------ AVAILABLE RECORDS

(** ** A concrete Redis *)

(** Every round trip takes the next entry of [plan]: false makes it fail without
    effect; an exhausted plan never fails.  Nothing expires. *)
Record MemRedis : Type := { strs : gmap bytes bytes; hashes : gmap bytes (gmap bytes bytes); plan : list bool }.
Definition mem_empty (plan : list bool) : MemRedis := {| strs := ∅; hashes := ∅; plan := plan |}.

Definition mem_hash (w : MemRedis) (k : bytes) : gmap bytes bytes := default ∅ (hashes w !! k).

Definition mem_exec (w : MemRedis) (c : redis_cmd) : MemRedis :=
  match c with
  | SET k v _ => {| strs := <[k := v]> (strs w); hashes := delete k (hashes w); plan := plan w |}
  | HSET k f v => {| strs := strs w; hashes := <[k := <[f := v]> (mem_hash w k)]> (hashes w); plan := plan w |}
  | DEL k => {| strs := delete k (strs w); hashes := delete k (hashes w); plan := plan w |}
  | EXPIRE k ttl =>
    if ttl <=? 0 then {| strs := delete k (strs w); hashes := delete k (hashes w); plan := plan w |} else w
  | GET _ | HGETALL _ | PING => w
  end.

Definition mem_reply (w : MemRedis) (c : redis_cmd) : result redis_err redis_reply :=
  match c with
  | GET k => match strs w !! k with Some v => Ok (RString v) | None => Err Nil end
  | HGETALL k => Ok (RHash (mem_hash w k))
  | _ => Ok RStatus
  end.

#[export] Instance mem_redis : redis MemRedis := {|
  send cmds w :=
    let w' := {| strs := strs w; hashes := hashes w; plan := tail (plan w) |} in
    match plan w with
    | false :: _ => (w', Err RedisErr)
    | _ => (foldl mem_exec w' cmds, match last cmds with Some c => mem_reply w c | None => Err RedisErr end)
    end;
  close w := (w, Ok tt);
  str_at w k := strs w !! k;
  hash_at := mem_hash;
|}.

Lemma mem_exec_str w c k x : strs (mem_exec w c) !! k = Some x →
  (∃ ttl, c = SET k x ttl) ∨ strs w !! k = Some x.
Proof.
  destruct c as [|k' v ttl| |k' ttl| |k'|]; cbn; try by right.
  - rewrite lookup_insert_Some. intros [[-> ->]|[_ ?]]; [left; by eexists|by right].
  - destruct (ttl <=? 0); [|by right]. cbn. rewrite lookup_delete_Some. intros [_ ?]. by right.
  - rewrite lookup_delete_Some. intros [_ ?]. by right.
Qed.

Lemma mem_hash_delete w (k k' f x : bytes) :
  default ∅ (delete k' (hashes w) !! k) !! f = Some x → mem_hash w k !! f = Some x.
Proof.
  unfold mem_hash. destruct (decide (k = k')) as [->|]; [|by rewrite lookup_delete_ne].
  rewrite lookup_delete_eq. cbn. by rewrite lookup_empty.
Qed.

Lemma mem_exec_hash w c k f x : mem_hash (mem_exec w c) k !! f = Some x →
  c = HSET k f x ∨ mem_hash w k !! f = Some x.
Proof.
  destruct c as [|k' v ttl|k' f' v|k' ttl| |k'|]; cbn; try by right.
  - intros Hx. right. by eapply mem_hash_delete.
  - unfold mem_hash. cbn. destruct (decide (k = k')) as [->|]; [|rewrite lookup_insert_ne by done; by right].
    rewrite lookup_insert_eq. cbn. rewrite lookup_insert_Some. intros [[-> ->]|[_ ?]]; [by left|by right].
  - destruct (ttl <=? 0); [|by right]. intros Hx. right. by eapply mem_hash_delete.
  - intros Hx. right. by eapply mem_hash_delete.
Qed.

Lemma mem_send_str cmds w k x : strs (foldl mem_exec w cmds) !! k = Some x →
  (∃ ttl, SET k x ttl ∈ cmds) ∨ strs w !! k = Some x.
Proof.
  revert w. induction cmds as [|c cmds IH]; intros w; cbn; [by right|].
  intros [[ttl ?]|[[ttl ->]|?]%mem_exec_str]%IH; [left; exists ttl; set_solver|left; exists ttl; set_solver|by right].
Qed.

Lemma mem_send_hash cmds w k f x : mem_hash (foldl mem_exec w cmds) k !! f = Some x →
  HSET k f x ∈ cmds ∨ mem_hash w k !! f = Some x.
Proof.
  revert w. induction cmds as [|c cmds IH]; intros w; cbn; [by right|].
  intros [?|[->|?]%mem_exec_hash]%IH; [left; set_solver|left; set_solver|by right].
Qed.

#[export] Instance mem_redis_laws : redis_laws MemRedis.
Proof.
  split; cbn.
  - intros cmds w k x. destruct (plan w) as [|[] l]; cbn; (by right) || (intros Hx%mem_send_str; exact Hx).
  - intros cmds w k f x. destruct (plan w) as [|[] l]; cbn; (by right) || (intros Hx%mem_send_hash; exact Hx).
  - intros k w w' v. destruct (plan w) as [|[] l]; cbn; try done; destruct (strs w !! k); try done; by intros [= _ ->].
  - intros k w w' m'. destruct (plan w) as [|[] l]; cbn; try done; by intros [= _ ->].
  - intros k v ttl w w' x r. destruct (plan w) as [|[] l]; cbn; try done; intros [= <- _]; cbn;
      rewrite lookup_insert_eq; by intros [= ->].
Qed.

Lemma mem_exec_holds w c k f : is_Some (mem_hash w k !! f) → removes k c = false →
  is_Some (mem_hash (mem_exec w c) k !! f).
Proof.
  unfold mem_hash. destruct c as [|k' v ttl|k' f' v|k' ttl| |k'|]; cbn; try done.
  - intros Hh Hk%bool_decide_eq_false. by rewrite lookup_delete_ne.
  - intros Hh _. destruct (decide (k' = k)) as [->|]; [|by rewrite lookup_insert_ne].
    rewrite lookup_insert_eq. cbn. destruct (decide (f' = f)) as [->|]; [rewrite lookup_insert_eq; eauto|].
    by rewrite lookup_insert_ne.
  - intros Hh Hk. destruct (ttl <=? 0); [|done]. rewrite andb_true_r in Hk. apply bool_decide_eq_false in Hk.
    cbn. by rewrite lookup_delete_ne.
  - intros Hh Hk%bool_decide_eq_false. by rewrite lookup_delete_ne.
Qed.

#[export] Instance mem_redis_persistent : redis_persistent MemRedis.
Proof.
  split; cbn [send mem_redis hash_at].
  - intros k f v ttl w w' r Ht. destruct (plan w) as [|[] l]; try done; cbn; intros [= <- _];
      destruct (Z.leb_spec ttl 0); try lia; unfold mem_hash; cbn; rewrite lookup_insert_eq; cbn;
      rewrite lookup_insert_eq; eauto.
  - intros cmds w k f Hh Hc. set (w' := {| strs := _ |}). assert (is_Some (mem_hash w' k !! f)) as Hh' by exact Hh.
    clearbody w'. assert (is_Some (mem_hash (foldl mem_exec w' cmds) k !! f)) as Hf.
    { clear Hh. revert w' Hh'. induction cmds as [|c cmds IH]; intros w' Hh'; [done|]. cbn.
      apply IH; [intros c' Hc'; apply Hc; by right|]. apply mem_exec_holds; [done|]. apply Hc. by left. }
    by destruct (plan w) as [|[] l].
  - intros k w w' r. destruct (plan w) as [|[] l]; try done; cbn; by intros [= _ <-].
  - intros k v ttl w w' r _. destruct (plan w) as [|[] l]; try done; cbn; intros [= <- _]; cbn; by rewrite lookup_insert_eq.
  - intros k w w'. destruct (plan w) as [|[] l]; cbn; try done; by destruct (strs w !! k).
Qed.

(** Without failures planned it can be relied on. *)
#[export] Instance mem_redis_reliable : redis_reliable MemRedis.
Proof.
  refine {| healthy := λ w, plan w = [] |}; cbn [send mem_redis str_at hash_at].
  - intros cmds w Hw. rewrite Hw. cbn [fst]. set (w' := {| strs := _ |}). assert (plan w' = []) as Hp by (cbn; by rewrite ?Hw).
    clearbody w'. revert w' Hp. induction cmds as [|c cmds IH]; intros w' Hp; [done|]. cbn. apply IH.
    destruct c as [|k v ttl| |k ttl| |k|]; try done. cbn. by destruct (ttl <=? 0).
  - intros k w Hw. by rewrite Hw.
  - intros k v ttl w Hw. by rewrite Hw.
  - intros k w Hw. by rewrite Hw.
  - intros cmds w k Hw H0 H1. rewrite Hw. cbn [fst]. set (w' := {| strs := _ |}). assert (is_Some (strs w' !! k)) as Hs by exact H0.
    clearbody w'. revert w' Hs. induction cmds as [|c cmds IH]; intros w' Hs; [done|]. cbn. apply IH; [intros c' Hc'; apply H1; by right|].
    pose proof (H1 c ltac:(left)) as Hd. destruct c as [|k' v ttl| |k' ttl| |k'|]; cbn in *; try done.
    + destruct (decide (k' = k)) as [->|]; [rewrite lookup_insert_eq; eauto|by rewrite lookup_insert_ne].
    + destruct (ttl <=? 0); [|done]. rewrite andb_true_r in Hd. apply bool_decide_eq_false in Hd. cbn. by rewrite lookup_delete_ne.
    + apply bool_decide_eq_false in Hd. by rewrite lookup_delete_ne.
Defined.

Definition mem_store_with (plan : list bool) : RedisStore MemRedis := {| rdb := mem_empty plan; m := [] |}.
Definition mem_store : RedisStore MemRedis := mem_store_with [].

(** ** Properties *)

(** [C22] A session the Redis store returns was stored for exactly this client
    and this conversation state, by the latest successful [PutSession] for them
    or a later one: whatever sequence of session and page operations ran, and
    whichever of them failed, no session of another client, of another
    conversation, or an overwritten one is returned. *)
Theorem GetSession_history {W} `{redis_laws W} (s0 : RedisStore W) ops c h id :
  (∀ k, str_at (rdb s0) k = None) → Forall op_ok ops → colon_free c →
  (redis_GetSession c h (run ops s0)).2 = Ok (Some id) →
  ∃ before after ttl, ops = before ++ OpPutSession c h id ttl :: after ∧
    ∀ mid id' ttl' rest, after = mid ++ OpPutSession c h id' ttl' :: rest →
      (redis_PutSession c h id' ttl' (run (before ++ OpPutSession c h id ttl :: mid) s0)).2 = Ok tt → id' = id.
Proof.
  intros Hs0 Hops Hc E. destruct (session_history ops s0 c h id Hops Hc) as (before&after&ttl&->&Hlast).
  - intros c' h'. apply Hs0.
  - eapply GetSession_found. exact (surjective_pairing_2 _ _ E).
  - exists before, after, ttl. split; [done|exact Hlast].
Qed.

Definition sample_ops : list store_op :=
  [OpPutSession (str "c1") (str "h") (str "A") 60; OpPutPage (str "r") 1 (str "page") 60;
   OpPutSession (str "c2") (str "h") (str "B") 60; OpPutSession (str "c1") (str "h") (str "C") 60].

------------

Look through the lines above and collect those with the word "before".

# RESPONSE TO THE TASK:
  ∃ before after ttl, ops = before ++ OpPutSession c h id ttl :: after ∧
      (redis_PutSession c h id' ttl' (run (before ++ OpPutSession c h id ttl :: mid) s0)).2 = Ok tt → id' = id.
  intros Hs0 Hops Hc E. destruct (session_history ops s0 c h id Hops Hc) as (before&after&ttl&->&Hlast).
  - exists before, after, ttl. split; [done|exact Hlast].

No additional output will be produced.